Nancy told Dee all about Mr Charles and Mr White and Mr Barry and how they saw their private patients on certain days of the week and how she kept their appointment books and shuffled people around and how patients were often very grateful to her and gave her little presents at Christmas. Dee wanted to know were they well thought of, the doctors, and whether people praised them. Nancy tried to dredge examples but couldn’t. She was more on the administrative side, she kept insisting. Dee wanted to know whether she met them socially, and Nancy had laughed to think such a thing was possible. That was the joy of being a doctor’s daughter, you didn’t think class distinctions existed any more. No, of course she didn’t get involved in their home lives. Mr Barry had a Canadian wife and two children, Mr White’s wife was a teacher and they had four children, and Mr Charles and his wife had no children. Yes, she sometimes spoke to their wives on the phone; they all
seemed very nice, they all remembered her name. ‘Hallo Miss Morris,’ they would say.
Dee fell asleep when Nancy was explaining about the hospital switchboard which was very awkward and how they had been looking for a separate switchboard for the consultants for ages, but maybe things would get better with the new set-up in the phone headquarters. Nancy was a bit embarrassed at that. Maybe she had been rabbiting on, possibly she did irritate people by talking too much about little things; sometimes her own mother got up and went to bed in the middle of one of their conversations. Mairead might be right. But no, that couldn’t be, Dee had been positively pressing her for details of her working life, she had asked question after question. No, Nancy couldn’t blame herself for being boring. Not this time. She sighed and looked at the fields flying by.
Soon she nodded off too. Behind her Judy Hickey and Rupert Green were talking about someone they knew who had gone to an Ashram in India and everyone had to wear yellow or saffron. In front of her Kev Kennedy was half-listening as Mikey Burns explained a card trick with a glass of water. Mikey said that it was better if you saw it done but you could still grasp the point if you concentrated.
In front of them Tom was saying something to Celia; she was nodding and agreeing with it, whatever it was. It was very comfortable and warm, and even if she did lean over a bit in sleep and slump on top of
Dee, well it didn’t matter. She wouldn’t have let herself doze if she were beside one of the men. Or indeed beside Judy Hickey: there was something very odd about her.
Nancy was asleep.
Her mother was still at the kitchen table when she got in. She was writing a letter to her daughter in America.
‘There you are,’ she said.
‘All in one piece,’ said Nancy.
It wasn’t much of a greeting between mother and daughter when the whole country had been crossed. But they had never been a demonstrative family. No hugging and kissing, no linking arms.
‘How was the journey?’ her mother asked.
‘Oh, the same. I had a bit of a sleep so I have a crick in my neck.’ Nancy rubbed it thoughtfully.
‘It’s great to be able to sleep on that road, with maniacs screeching past you in all directions.’

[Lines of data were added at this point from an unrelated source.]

(** * LangBois: the encrypted item store of [src/python/utilities]

    A shallow embedding of [api_key_manager.py] ([SecureAPIKeyManager],
    [interactive_key_setup]) and [config_manager.py] ([ConfigManager],
    [interactive_config_manager], [main]), and the properties of the
    specification that concern them.

    Conventions of the embedding:
    - Python [str] and [bytes] are both [string] (a sequence of 8-bit
      characters); a [str] is held as its UTF-8 bytes, so [str.encode()] is
      the identity, and [bytes.decode()] and the read of a file opened in
      text mode are a validity check.
    - A structured value (what [json] and [yaml] encode) is a tree of
      [json]; its numbers are integers, floating point is not modelled.
      The items of a mapping are a list, in the order of the dictionary;
      [py_eq] is Python's [==], which does not look at that order.
    - The file system is a finite map from directory paths to directories,
      a directory being a finite map from entry names to file contents.
      Paths are strings compared verbatim: [.] and [..] components and
      links are not resolved.  The empty path names no directory; the
      files of relative paths are the entries of the map at the empty
      path.
    - Methods run in a state-and-exception monad over the [world] (file
      system, standard output, calls to remote SDKs); the state reached
      when an exception is raised is kept, as in Python.  What the OS
      random source and the clock give to a call is an argument [rnd] of
      that call.
    - Dictionaries are objects of a store, referred to by their identity,
      where the code updates them in place ([merge_configs]).
    - The third-party libraries (cryptography.fernet, json, yaml, the
      remote SDKs) are a record of functions, [pylibs]; what a theorem
      needs of them is a hypothesis of that theorem.
    - The dialogues ([interactive_key_setup], [interactive_config_manager])
      run on a terminal: the world, the lines that [input] has still to
      read, and what was shown.  The built-in functions they use
      ([str.lower], [int], [str] of a tuple or of a list) are a record of
      functions, [dialogue.builtins].

    The definitions come first, then the properties, by component of the
    specification, then further properties of the code. *)

From Stdlib Require Import ZArith Ascii String.
From stdpp Require Import gmap strings list fin_maps pretty.

Local Open Scope string_scope.

#[local] Set Warnings "-register-all".


(** ** Python string operations *)

Module Py.

(** [s.startswith(p)] *)
Fixpoint startswith (s p : string) : bool :=
  match p, s with
  | EmptyString, _ => true
  | String a p', String b s' => if Ascii.eqb a b then startswith s' p' else false
  | String _ _, EmptyString => false
  end.

Fixpoint drop (n : nat) (s : string) : string :=
  match n, s with
  | O, _ => s
  | S n', String _ s' => drop n' s'
  | S _, EmptyString => EmptyString
  end.

(** [s.endswith(p)] *)
Definition endswith (s p : string) : bool :=
  startswith (String.rev s) (String.rev p).

(** [c in s] for a single character *)
Fixpoint contains (c : ascii) (s : string) : bool :=
  match s with
  | EmptyString => false
  | String a s' => if Ascii.eqb a c then true else contains c s'
  end.

(** The scan of [s.replace(old, new)] for a non-empty [old]: [skip] counts
    the characters of a match that are still to be dropped. *)
Fixpoint replace_scan (old new : string) (skip : nat) (s : string) : string :=
  match s with
  | EmptyString => EmptyString
  | String a s' =>
      match skip with
      | S k => replace_scan old new k s'
      | O =>
          if startswith s old
          then new +:+ replace_scan old new (String.length old - 1) s'
          else String a (replace_scan old new O s')
      end
  end.

Fixpoint intersperse (new : string) (s : string) : string :=
  match s with
  | EmptyString => EmptyString
  | String a s' => String a (new +:+ intersperse new s')
  end.

(** [s.replace(old, new)]: every non-overlapping occurrence, left to right;
    an empty [old] matches before each character and at the end. *)
Definition replace (s old new : string) : string :=
  match old with
  | EmptyString => new +:+ intersperse new s
  | String _ _ => replace_scan old new O s
  end.

(** [s.rstrip(c)] for one character *)
Definition rstrip (c : ascii) (s : string) : string :=
  let fix go (r : string) : string :=
    match r with
    | EmptyString => EmptyString
    | String a r' => if Ascii.eqb a c then go r' else r
    end in
  String.rev (go (String.rev s)).

(** All characters of [s] are [c]. *)
Fixpoint all_char (c : ascii) (s : string) : bool :=
  match s with
  | EmptyString => true
  | String a s' => if Ascii.eqb a c then all_char c s' else false
  end.

(** [(s[:i+1], s[i+1:])] for [i = s.rfind(c)], when [c] occurs in [s]. *)
Fixpoint cut_last (c : ascii) (s : string) : option (string * string) :=
  match s with
  | EmptyString => None
  | String a r =>
      match cut_last c r with
      | Some (h, t) => Some (String a h, t)
      | None => if Ascii.eqb a c then Some (String a EmptyString, r) else None
      end
  end.

(** [s[:-1]] *)
Definition chop (s : string) : string :=
  String.rev (drop 1 (String.rev s)).

(** [s[-1]], when [s] is not empty *)
Fixpoint last_char (s : string) : option ascii :=
  match s with
  | EmptyString => None
  | String a EmptyString => Some a
  | String _ r => last_char r
  end.

End Py.

(** ** [os.path] (posixpath) *)

Module os_path.

Definition sep : ascii := "/"%char.
Definition extsep : ascii := "."%char.

(** [os.path.join(a, b)] *)
Definition join (a b : string) : string :=
  if Py.startswith b "/" then b
  else if orb (String.eqb a "") (Py.endswith a "/") then a +:+ b
  else a +:+ "/" +:+ b.

(** [os.path.split(p)] *)
Definition split (p : string) : string * string :=
  match Py.cut_last sep p with
  | None => ("", p)
  | Some (head, tail) =>
      (if Py.all_char sep head then head else Py.rstrip sep head, tail)
  end.

(** [os.path.splitext(p)] *)
Definition splitext (p : string) : string * string :=
  let '(dir, base) :=
    match Py.cut_last sep p with
    | None => ("", p)
    | Some (d, b) => (d, b)
    end in
  match Py.cut_last extsep base with
  | None => (p, "")
  | Some (stem_dot, ext) =>
      let stem := Py.chop stem_dot in
      if Py.all_char extsep stem then (p, "")
      else (dir +:+ stem, String extsep ext)
  end.

End os_path.

(** ** [fnmatch] and [glob] patterns *)

Module fnmatch.

(** One element of a translated pattern: [*], [?], a bracket set (negated
    or not) of character ranges, or a literal character. *)
Inductive tok :=
| Star
| AnyChar
| CharSet (negated : bool) (ranges : list (ascii * ascii))
| Lit (c : ascii).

‘Oh, it’s not that bad.’ Nancy looked around. ‘Well, what’s been happening?’
Her mother was poor at handing out news. Nancy would have liked her to get up, wet a pot of tea and come back full of detail and information. She wanted to hear the week’s events and who had been home, who had been heard from, who had revealed what. But somehow it was never like that.
‘Whatever happens? Nothing’s been happening –
weren’t you here until Sunday night?’ Her mother went back to the letter, sighing, ‘Do you never write to Deirdre at all? Wouldn’t it be a Christian thing to write to your own sister in America and tell her what’s going on? She loves to hear little things you know.’